Jahr100Wissen:

Michael Okroy über die Entstehung des Wuppertaler Stadttheaters

von Uwe Blass

Stadttheater am Brausenwerth - Ruth Ebendorff pinx
Quelle: Vom Theater in Wuppertal, ca. 1955
Jahr100Wissen:
 
Michael Okroy über die Entstehung des Wuppertaler Stadttheaters
„Zwischen den Schwesterstädten existierte eine zwar manchmal unsinnige,
aber oft durchaus fruchtbare Konkurrenz“
 
In der Reihe „Jahr100wissen“ beschäftigen sich Wissenschaftlerinnen und Wissenschaftler der Bergischen Universität mit 100 Jahre zurückliegenden Ereignissen, die die Gesellschaft verändert und geprägt haben.

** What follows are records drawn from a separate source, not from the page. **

(* ===== verification/TreeResolution.v ===== *)
(** * Resolutions reach every member

    The nodes above a leaf are its direct path; the resolution of a node covers
    every occupied leaf below it exactly once; so a member finds the level at
    which it enters the path of a committer. *)

From Stdlib Require Import ZArith List Bool Lia String.
From S2P Require Import Prelude Constants SecureMemory Crypto TreeIndex.
From S2P Require Import GroupProto RatchetTree TreeKem TreeFacts.
Import ListNotations.
Open Scope Z_scope.

Section Ancestors.
Context (n : Z) (Hn : 0 < n <= max_leaves).

Lemma descends_interval t u : descends n t u -> in_tree n t -> in_tree n u /\ low t <= low u /\ high n u <= high n t.
Proof.
  induction 1 as [x|x l t He Hd IH|x r t He Hd IH]; intros Hx; [split; [exact Hx|lia]| |];
    (assert (El : is_leaf x = false) by (destruct (is_leaf x) eqn:El; [|reflexivity];
       (unfold left in He || unfold right in He); rewrite El in He; discriminate));
    destruct (children n Hn x Hx El) as (l' & r' & Hl & Hr & Tl & Tr & _ & _ & A & B & C & D);
    pose proof (interval_self n Hn x Hx) as Hi.
  - rewrite Hl in He. apply Ok_inj in He. subst l'. destruct (IH Tl) as (Tu & E & F). split; [exact Tu|lia].
  - rewrite Hr in He. apply Ok_inj in He. subst r'. destruct (IH Tr) as (Tu & E & F). split; [exact Tu|lia].
Qed.

Lemma descends_parent t u : descends n t u -> in_tree n t -> t = u \/ exists p, is_child n p u /\ descends n t p.
Proof.
  induction 1 as [x|x l t He Hd IH|x r t He Hd IH]; intros Hx; [auto| |];
    (assert (El : is_leaf x = false) by (destruct (is_leaf x) eqn:El; [|reflexivity];
       (unfold left in He || unfold right in He); rewrite El in He; discriminate));
    destruct (children n Hn x Hx El) as (l' & r' & Hl & Hr & Tl & Tr & _); right.
  - assert (l' = l) by congruence. subst l'.
    destruct (IH Tl) as [->|(p & Hp & Hdp)]; [exists x; split; [split; auto|constructor]|].
    exists p. split; [exact Hp|]. now apply descends_left with l.
  - assert (r' = r) by congruence. subst r'.
    destruct (IH Tr) as [->|(p & Hp & Hdp)]; [exists x; split; [split; auto|constructor]|].
    exists p. split; [exact Hp|]. now apply descends_right with r.
Qed.

Lemma root_no_parent r p : root n = Ok r -> ~ is_child n p r.
Proof.
  intros Hr Hc. destruct (root_ok n Hn) as (r' & Hr' & _ & Hl & Hh). assert (r' = r) by congruence. subst r'.
  destruct (is_child_interval n Hn p r Hc) as (_ & _ & [(_ & _ & A)|(_ & A & _)]); destruct Hc as ([Hp1 Hp2] & _);
    rewrite node_count_eq in Hp2 by exact Hn; lia.
Qed.

(** The nodes above [x] are those of its path. *)
Lemma climbs_ancestors r x path cp : root n = Ok r -> climbs n r x path cp -> in_tree n x ->
  forall t, in_tree n t -> (below n t x = true <-> t = x \/ In t path).
Proof.
  intros Hr Hc. induction Hc as [|x p s path cp Hne Hs Hc IH]; intros Tx t Tt; rewrite below_spec.
  - split; [|intros [->|[]]; apply (interval_self n Hn), Tx]. intros Hi.
    pose proof (level_nonneg n Hn t Tt) as Hlv.
    assert (Hd : descends n t r) by (apply (interval_descends n Hn 20); auto; lia).
    destruct (descends_parent t r Hd Tt) as [->|(p & Hp & _)]; [auto|]. now apply root_no_parent in Hp.
  - pose proof Hs as (Hcx & _ & _). pose proof Hcx as (Tp & _). specialize (IH Tp t Tt). rewrite below_spec in IH.
    pose proof (interval_self n Hn p Tp) as Ip. pose proof (interval_self n Hn x Tx) as Ix. cbn [In].
    destruct (is_child_interval n Hn p x Hcx) as (_ & _ & Hx). split.
    + intros Hi. pose proof (level_nonneg n Hn t Tt) as Hlv.
      assert (Hd : descends n t x) by (apply (interval_descends n Hn 20); auto; lia).
      destruct (descends_parent t x Hd Tt) as [->|(p' & Hp' & Hdp)]; [auto|]. right.
      rewrite (parent_unique n Hn p' p x Hp' Hcx) in Hdp. destruct (descends_interval t p Hdp Tt) as (_ & A & B).
      destruct (proj1 IH ltac:(lia)) as [->|Hin]; auto.
    + intros [->|Hin]; [lia|]. assert (Hpt : low t <= p <= high n t) by (apply IH; intuition).
      assert (Hd : descends n t p) by (apply (interval_descends n Hn 20); auto; pose proof (level_nonneg n Hn t Tt); lia).
      destruct (descends_interval t p Hd Tt) as (_ & A & B). lia.
Qed.

Lemma is_mine_below m r path cp t : root n = Ok r -> climbs n r (2 * m) path cp -> 0 <= m < n -> in_tree n t ->
  is_mine (2 * m) path t = below n t (2 * m).
Proof.
  intros Hr Hc Hm Tt. destruct (leaf_in_tree n Hn m Hm) as [_ Tm].
  pose proof (climbs_ancestors r _ _ _ Hr Hc Tm t Tt) as Ha. unfold is_mine.
  apply eq_true_iff_eq. rewrite Ha, orb_true_iff, Z.eqb_eq, existsb_exists.
  split; intros [H|H]; auto; right; [destruct H as (y & Hy & He); apply Z.eqb_eq in He; now subst y|].
  exists t. split; [exact H|apply Z.eqb_refl].
Qed.

(** ** Resolutions *)

Lemma covers_app l1 l2 t : covers n (l1 ++ l2) t = covers n l1 t + covers n l2 t.
Proof. unfold covers. now rewrite filter_app, len_app. Qed.

Lemma covers_zero l t : Forall (fun c => below n c t = false) l -> covers n l t = 0.
Proof. induction 1 as [|c l Hc _ IH]; [reflexivity|]. rewrite covers_cons, Hc, IH. reflexivity. Qed.

Lemma covers_exists l t : 0 < covers n l t -> exists c, In c l /\ below n c t = true.
Proof.
  unfold covers. intros H. destruct (filter (fun c => below n c t) l) as [|c l'] eqn:E; [discriminate H|].
  assert (Hin : In c (filter (fun c => below n c t) l)) by (rewrite E; now left). apply filter_In in Hin. eauto.
Qed.

(** [r] is a populated node below [x]. *)
Definition resolves (s : RatchetTree) (x r : Z) : Prop :=
  in_tree n r /\ is_blank s r = false /\ low x <= low r /\ high n r <= high n x.

Lemma resolves_up s x y res : low x <= low y -> high n y <= high n x -> Forall (resolves s y) res -> Forall (resolves s x) res.
Proof. intros Hl Hh H. eapply Forall_impl; [|exact H]. intros r (A & B & C & D). repeat split; try apply A; auto; lia. Qed.

Lemma resolves_outside s x res t : ~ (low x <= t <= high n x) -> Forall (resolves s x) res -> covers n res t = 0.
Proof.
  intros Ht H. apply covers_zero. eapply Forall_impl; [|exact H]. intros r (A & _ & C & D).
  destruct (below n r t) eqn:E; [|reflexivity]. apply below_spec in E. lia.
Qed.

Lemma resolution_spec s fuel : RatchetTree.leaf_count s = n -> len (RatchetTree.nodes s) = node_count n ->
  forall x, in_tree n x -> level x < Z.of_nat fuel ->
  exists res, resolution_inner fuel s x = Ok res /\ Forall (resolves s x) res /\
    forall j, 0 <= j < n -> is_blank s (2 * j) = false -> below n x (2 * j) = true -> covers n res (2 * j) = 1.
Proof.
  intros Hc Hl. induction fuel as [|fuel IH]; intros x Hx Hf; [pose proof (level_nonneg n Hn x Hx); lia|].
  cbn [resolution_inner]. destruct (vget_in_range (RatchetTree.nodes s) x ltac:(destruct Hx; lia)) as [c Hv].
  rewrite Hv, Hc. destruct c as [|k ph].
  - assert (Hbx : is_blank s x = true) by (unfold is_blank; now rewrite Hv). destruct (is_leaf x) eqn:El.
    + exists []. split; [reflexivity|]. split; [constructor|]. intros j Hj Hb Hbel. exfalso.
      apply below_spec in Hbel. destruct (leaf_interval n Hn x Hx El) as [A B].
      assert (2 * j = x) by lia. congruence.
    + destruct (children n Hn x Hx El) as (l & r & Hle & Hr & Tl & Tr & Ll & Lr & A & B & C & D).
      pose proof (interval_self n Hn x Hx) as Ix. rewrite Hle, Hr. cbn [rbind].
      destruct (IH l Tl ltac:(lia)) as (res1 & -> & F1 & G1). destruct (IH r Tr ltac:(lia)) as (res2 & -> & F2 & G2).
      cbn [rbind]. exists (res1 ++ res2). split; [reflexivity|]. split.
      * apply Forall_app. split; eapply resolves_up; eauto; lia.
      * intros j Hj Hb Hbel. apply below_spec in Hbel. rewrite covers_app.
        assert (Hjx : 2 * j <> x) by (intros <-; rewrite is_leaf_double in El; discriminate).
        destruct (Z.lt_ge_cases (2 * j) x).
        -- rewrite G1 by (auto; apply below_spec; lia). rewrite (resolves_outside s r res2) by (auto; lia). lia.
        -- rewrite G2 by (auto; apply below_spec; lia). rewrite (resolves_outside s l res1) by (auto; lia). lia.
  - exists [x]. split; [reflexivity|]. split.
    + constructor; [|constructor]. unfold resolves, is_blank. rewrite Hv. split; [exact Hx|]. split; [reflexivity|lia].
    + intros j Hj Hb Hbel. rewrite covers_cons, Hbel. reflexivity.
Qed.

Lemma resolution_ok s x : RatchetTree.leaf_count s = n -> len (RatchetTree.nodes s) = node_count n -> in_tree n x ->
  exists res, resolution s x = Ok res /\ Forall (resolves s x) res /\
    forall j, 0 <= j < n -> is_blank s (2 * j) = false -> below n x (2 * j) = true -> covers n res (2 * j) = 1.
Proof. intros Hc Hl Hx. apply resolution_spec; auto. exact (depth_fuel_enough n Hn x Hx). Qed.

End Ancestors.

(** ** Entering the path of a committer *)

Lemma find_position_spec mine l : forall i,
  match find_position mine i l with
  | Some (j, q) => i <= j /\ vget l (j - i) = Some q /\ In q l /\ mine q = true
  | None => existsb mine l = false
  end.
Proof.
  induction l as [|q l IH]; intros i; cbn [find_position existsb In]; [reflexivity|]. destruct (mine q) eqn:E.
  - split; [lia|]. rewrite Z.sub_diag. auto.
  - specialize (IH (i + 1)). destruct (find_position mine (i + 1) l) as [[j q']|]; [|exact IH].
    destruct IH as (A & B & C & D). split; [lia|]. split; [|auto]. rewrite <- B. unfold vget.
    replace (Z.to_nat (j - i)) with (S (Z.to_nat (j - (i + 1)))) by lia. reflexivity.
Qed.

Section Member.
Context (n : Z) (Hn : 0 < n <= max_leaves) (s : RatchetTree).
Context (Hcount : RatchetTree.leaf_count s = n) (Hnodes : len (RatchetTree.nodes s) = node_count n).
Context (m : Z) (Hm : 0 <= m < n) (Hocc : is_blank s (2 * m) = false).
Context (r : Z) (path cp : list Z) (Hr : root n = Ok r) (Hclimb : climbs n r (2 * m) path cp).

Let mine := is_mine (2 * m) path.

Lemma resolution_mine x : in_tree n x -> below n x (2 * m) = true ->
  exists res j q, resolution s x = Ok res /\ existsb mine res = true /\ find_position mine 0 res = Some (j, q) /\
    0 <= j /\ vget res j = Some q /\ below n q (2 * m) = true /\ in_tree n q /\ is_blank s q = false.
Proof.
  intros Hx Hb. destruct (resolution_ok n Hn s x Hcount Hnodes Hx) as (res & He & Hf & Hcov).
  specialize (Hcov m Hm Hocc Hb). destruct (covers_exists n res (2 * m) ltac:(lia)) as (q0 & Hin0 & Hq0).
  rewrite Forall_forall in Hf. assert (Hmine : forall q, In q res -> mine q = below n q (2 * m)).
  { intros q Hin. destruct (Hf q Hin) as (Tq & _). exact (is_mine_below n Hn m r path cp q Hr Hclimb Hm Tq). }
  assert (Hex : existsb mine res = true) by (apply existsb_exists; exists q0; split; [exact Hin0|now rewrite Hmine]).
  pose proof (find_position_spec mine res 0) as Hfp. destruct (find_position mine 0 res) as [[j q]|] eqn:Efp; [|congruence].
  destruct Hfp as (Hj & Hv & Hin & Hq). rewrite Z.sub_0_r in Hv. destruct (Hf q Hin) as (Tq & Bq & _).
  exists res, j, q. rewrite (Hmine q Hin) in Hq. conjs; auto.
Qed.

(** The member enters the path above [x] at the first co-path node that covers
    it; below that level it knows no node of the path, from there on all. *)
Lemma level_found x cpath ccp : climbs n r x cpath ccp -> in_tree n x -> below n x (2 * m) = false -> forall i,
  exists pre a post cpre c cpost, cpath = pre ++ a :: post /\ ccp = cpre ++ c :: cpost /\ len pre = len cpre /\
    level_on_my_path s mine i cpath ccp = Ok (Some (i + len pre)) /\
    Forall (fun p => below n p (2 * m) = false) pre /\ Forall (fun p => below n p (2 * m) = true) (a :: post) /\
    in_tree n c /\ below n c (2 * m) = true.
Proof.
  intros Hc. induction Hc as [|x p sb cpath ccp Hne Hs Hc IH]; intros Tx Hb i.
  - exfalso. destruct (root_ok n Hn) as (r' & Hr' & _ & Hl & Hh). assert (r' = r) by congruence. subst r'.
    destruct (leaf_in_tree n Hn m Hm) as [_ [T1 T2]]. rewrite node_count_eq in T2 by exact Hn.
    assert (below n r (2 * m) = true) by (apply below_spec; lia). congruence.
  - pose proof Hs as (Hcx & Hcs & _). pose proof Hcx as (Tp & Lp & _).
    pose proof (siblings_split n Hn p x sb (2 * m) Hs) as Hsplit.
    assert (Hpm : (p =? 2 * m) = false)
      by (apply Z.eqb_neq; intros ->; rewrite is_leaf_double in Lp; discriminate).
    rewrite Hb, Hpm in Hsplit. cbn [one_if] in Hsplit.
    cbn [level_on_my_path]. unfold mine at 1.
    rewrite (is_mine_below n Hn m r path cp p Hr Hclimb Hm Tp).
    destruct (below n sb (2 * m)) eqn:Es; destruct (below n p (2 * m)) eqn:Ep; cbn [one_if] in Hsplit; try lia.
    + destruct (is_child_interval n Hn p sb Hcs) as (Tsb & _).
      destruct (resolution_mine sb Tsb Es) as (res & j & q & He & Hex & _). rewrite He. cbn [rbind]. rewrite Hex.
      exists [], p, cpath, [], sb, ccp. cbn [app]. change (len (@nil Z)) with 0. rewrite Z.add_0_r.
      conjs; auto. constructor; [exact Ep|].
      apply Forall_forall. intros t Ht.
      assert (Tt : in_tree n t) by (pose proof (path_inner n _ _ _ _ Hc) as Hpi; rewrite Forall_forall in Hpi; now apply Hpi).
      pose proof (proj2 (climbs_ancestors n Hn r p cpath ccp Hr Hc Tp t Tt) (or_intror Ht)) as Htp.
      apply below_spec in Htp, Ep.
      assert (Hd : descends n t p) by (apply (interval_descends n Hn 20); auto; pose proof (level_nonneg n Hn t Tt); lia).
      destruct (descends_interval n Hn t p Hd Tt) as (_ & A & B). apply below_spec. lia.
    + destruct (IH Tp eq_refl (i + 1)) as (pre & a & post & cpre & c & cpost & -> & -> & Hlen & Hlv & Hpre & Hpost & Tc & Hbc).
      exists (p :: pre), a, post, (sb :: cpre), c, cpost. rewrite Hlv, !len_cons, Hlen.
      conjs; auto. do 2 f_equal. lia.
Qed.

End Member.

Am 1. Mai 1919 wurden das Theater am Brausenwerth in Elberfeld und das heutige Barmer Opernhaus unter der Bezeichnung „Wuppertaler Stadttheater“ zusammengelegt. Ein Jahr100Wissen-Interview von Uwe Blass mit dem Literatur- und Sozialwissenschaftler Michael Okroy.
 
Elberfeld hatte seit 1888 ein eigenes Theater: Das Theater am Brausenwerth. Die Baukosten beliefen sich damals schon auf 700.000 Reichsmark. Was war das Besondere an diesem Haus?

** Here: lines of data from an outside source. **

Lemma make_update_path_inv sk e p secret s' : entropy_ok e -> make_update_path c sk e s = (Ok (p, secret), s') ->
  exists p0 privs d sg t, create_update_path s c e = Ok (p0, secret, privs) /\ get_leaf_data s c = Some d /\
    sign_existing_key_package sk (LeafData.identity_ed25519_public d) (LeafData.identity_x25519_public d)
      (LeafData.identity_kyber_public d) (GroupUpdatePath.leaf_x25519_public p) (GroupUpdatePath.leaf_kyber_public p)
      (LeafData.credential d) = Ok sg /\
    p = GroupUpdatePath.set_leaf_signature sg p0 /\ edited s t (committer_edit e p) /\
    s' = put_leaf c (Some (LeafData.set_signature sg d)) t.
Proof.
  intros He H. unfold make_update_path in H. apply sbind_Ok in H. destruct H as ([[p0 sec] privs] & s0 & Hcr & H).
  apply sgets_inv in Hcr. destruct Hcr as [Hcr ->].
  apply sbind_Ok in H. destruct H as (d & s1 & Hd & H). apply sgets_inv in Hd. destruct Hd as [Hd ->].
  destruct (get_leaf_data s c) as [d'|] eqn:Ed; [|discriminate]. cbn [ok_or] in Hd. apply Ok_inj in Hd. subst d'.
  apply sbind_Ok in H. destruct H as (sg & s1 & Hsg & H). apply slift_inv in Hsg. destruct Hsg as [Hsg ->].
  destruct (leaf_in_tree n bound c Hc) as [Lc Tc]. rewrite Lc in H. rewrite (sbind_run _ _ _ (2 * c) s) in H by reflexivity.
  destruct (create_update_path_inv e p0 sec privs He Hcr) as (Hrows & Hchain & -> & -> & Hlx & Hlk).
  pose proof (hash_chain_sizes _ _ Hchain) as Hsz. pose proof (rows_len _ _ _ _ _ _ _ Hrows) as Hlen.
  set (p1 := GroupUpdatePath.set_leaf_signature sg p0) in *.
  destruct (set_pub_run (2 * c) (GroupUpdatePath.leaf_x25519_public p1) (GroupUpdatePath.leaf_kyber_public p1) s) as (t1 & E1 & G1).
  { rewrite Hnodes. exact Tc. }
  rewrite (sbind_run _ _ _ _ _ E1) in H. apply sbind_Ok in H. destruct H as ([] & t2 & E2 & H).
  apply set_leaf_signature_inv in E2. destruct E2 as (d2 & Hd2 & ->).
  assert (d2 = d). { unfold get_leaf_data in *. rewrite (ed_leaves _ _ _ G1) in Hd2. congruence. } subst d2.
  rewrite (sbind_run _ _ _ dp (put_leaf c (Some (LeafData.set_signature sg d)) t1)) in H
    by (unfold sgets; cbn [put_leaf RatchetTree.set_leaves RatchetTree.leaf_count]; rewrite (ed_count _ _ _ G1), Hcount, Hdp; reflexivity).
  assert (Hrange : in_range (put_leaf c (Some (LeafData.set_signature sg d)) t1) dp).
  { pose proof (path_inner n _ _ _ _ Hclimb) as Hp. eapply Forall_impl; [|exact Hp]. intros q [Tq _]. cbn. rewrite (ed_len _ _ _ G1), Hnodes. exact Tq. }
  destruct (install_public_run dp (GroupUpdatePath.nodes p1) _ Hrange) as (t3 & E3 & G3). rewrite (sbind_run _ _ _ _ _ E3) in H.
  assert (Hpop3 : populated t3 (2 * c :: dp)) by (eapply path_populated; [exact G1| |exact Hlen|exact G3]; reflexivity).
  pose proof Hpop3 as Hdp3. apply Forall_cons_iff in Hdp3. destruct Hdp3 as [_ Hdp3].
  destruct (install_parent_hashes_run dp (GroupUpdatePath.nodes p1) t3 Hdp3) as (t4 & E4 & G4).
  rewrite <- install_own_hashes in E4 by exact Hsz. rewrite (sbind_run _ _ _ _ _ E4) in H.
  assert (Hpop4 : populated t4 (2 * c :: dp)).
  { eapply populated_edited; [exact G4| |exact Hpop3]. intros j. apply fills_along. intros a. apply fills_ph. }
  destruct (install_private_run (2 * c :: dp) (leaf_pair e :: map secrets_of (level_secrets e dp)) t4 Hpop4) as (t5 & E5 & G5).
  { cbn [List.length]. rewrite length_map, level_secrets_len. reflexivity. }
  unfold priv_list in H. rewrite (sbind_run _ _ _ _ _ E5) in H. apply sret_inv in H. destruct H as [H ->].
  apply Ok_inj, pair_inj in H as [-> ->].
  destruct (edited_over_leaves t1 t5 _ _ _ G1 (edited_trans _ _ _ _ _ (edited_trans _ _ _ _ _ G3 G4) G5)) as [Ga Gb].
  exists p0, (priv_list (2 * c :: dp) (leaf_pair e :: map secrets_of (level_secrets e dp))), d, sg,
    (RatchetTree.set_leaves (RatchetTree.leaves s) t5). conjs; auto.
  rewrite Gb at 1. unfold put_leaf. cbn [RatchetTree.leaves RatchetTree.set_leaves]. now rewrite (ed_leaves _ _ _ G1).
Qed.

End Facts.
End Committer.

Okroy: Elberfeld, gegen Ende des 19. Jahrhunderts eine prosperierende und wohlhabende Handelsstadt mit über 125.000 Einwohnern, besaß damit erstmals eine würdige Theaterstätte. Es gab zwar Vorgängerbauten, aber die waren in vielfacher Hinsicht nicht geeignet. Der Theaterbau an der Hofaue mußte etwa wegen andauernder Brandgefahr geschlossen werden. Barmen hatte schon seit 1874 ein eigenes, großes Theaterhaus mit 1200 Plätzen. Es brannte allerdings zweimal ab. 1905 entstand ein neues Theater, dort, wo heute das Opernhaus steht.
Elberfeld war mit seinem Bau von 1888 also Nachzüglerin. Das konnte man in der Stadt wohl kaum hinnehmen. Zwischen den Schwesterstädten existierte ohnehin auf vielen Gebieten eine zwar manchmal unsinnige, aber auf kulturellem Gebiet oft durchaus fruchtbare Konkurrenz.

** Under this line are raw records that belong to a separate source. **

Lemma process_update_path_safe l p c m d : 0 <= c -> vget l c = Some (Some d) -> safe l (process_update_path p c m).
Proof.
  intros Hc Hd. unfold process_update_path. apply safe_read. intros t W Hl. pose proof (wf_bound t W) as Hb.
  assert (Hcn : 0 <= c < RatchetTree.leaf_count t)
    by (rewrite <- (wf_leaves t W), Hl; split; [exact Hc|eapply vget_Some_range; eassumption]).
  do 3 (apply safe_guard; intros _). apply safe_lift. intros [] Hvk. apply safe_lift. intros dp Hdp.
  apply safe_lift. intros cp _. apply safe_lift. intros mn _. apply safe_guard. intros _. apply safe_lift. intros [] Hvh.
  apply safe_lift. intros mdp _. apply safe_lift. intros [lv secret] _.
  pose proof (direct_path_inner _ _ _ Hb Hcn Hdp) as Hin. pose proof (path_node_sizes _ Hvk) as Hns.
  pose proof (path_hash_sizes _ Hvh) as Hhs. destruct (path_leaf_keys _ Hvk) as [Hlx Hlk].
  pose proof (Forall_skipn _ (Z.to_nat lv) _ Hin) as Hin2. pose proof (Forall_skipn _ (Z.to_nat lv) _ Hns) as Hns2.
  destruct (skipn (Z.to_nat lv) dp) as [|a dpa]; [apply safe_fail_bind|]. apply safe_ret_bind.
  destruct (skipn (Z.to_nat lv) (GroupUpdatePath.nodes p)) as [|nd nda]; [apply safe_fail_bind|]. apply safe_ret_bind.
  inversion_clear Hin2. inversion_clear Hns2.
  apply safe_bind; [now apply safe_install_level|]. intros _. apply safe_bind; [now apply safe_climb|]. intros secret'.
  apply safe_bind; [apply safe_install_public; now apply Forall_firstn|]. intros _.
  apply safe_lift. intros cn Hcnode. assert (cn = 2 * c) by (destruct (leaf_in_tree _ Hb c Hcn) as [E _]; congruence). subst cn.
  apply safe_bind.
  { apply safe_public; [lia|now apply valid_x25519_len|now apply valid_kyber_len|].
    intros _. exists d. now rewrite (Z.mul_comm 2 c), Z.div_mul by lia. }
  intros _. apply safe_bind; [now apply safe_install_hashes|]. intros _. apply safe_bind; [apply safe_sgets|]. intros _. apply safe_sret.
Qed.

Mit der Einweihung des Elberfelder Hauses 1888 unternahmen die beiden Städte übrigens einen erneuten Anlauf zu einer Theatervereinigung. Einen ersten hatte es schon im Jahr 1874 gegeben. Mit dieser Theaterehe versuchten die Verantwortlichen, ihre Kräfte zu bündeln, ökonomisch und künstlerisch. Aber das war stets schwierig und hat beim zweiten Versuch nur ein paar Jahre funktioniert. Dann sind beide Theater wieder getrennte Wege gegangen.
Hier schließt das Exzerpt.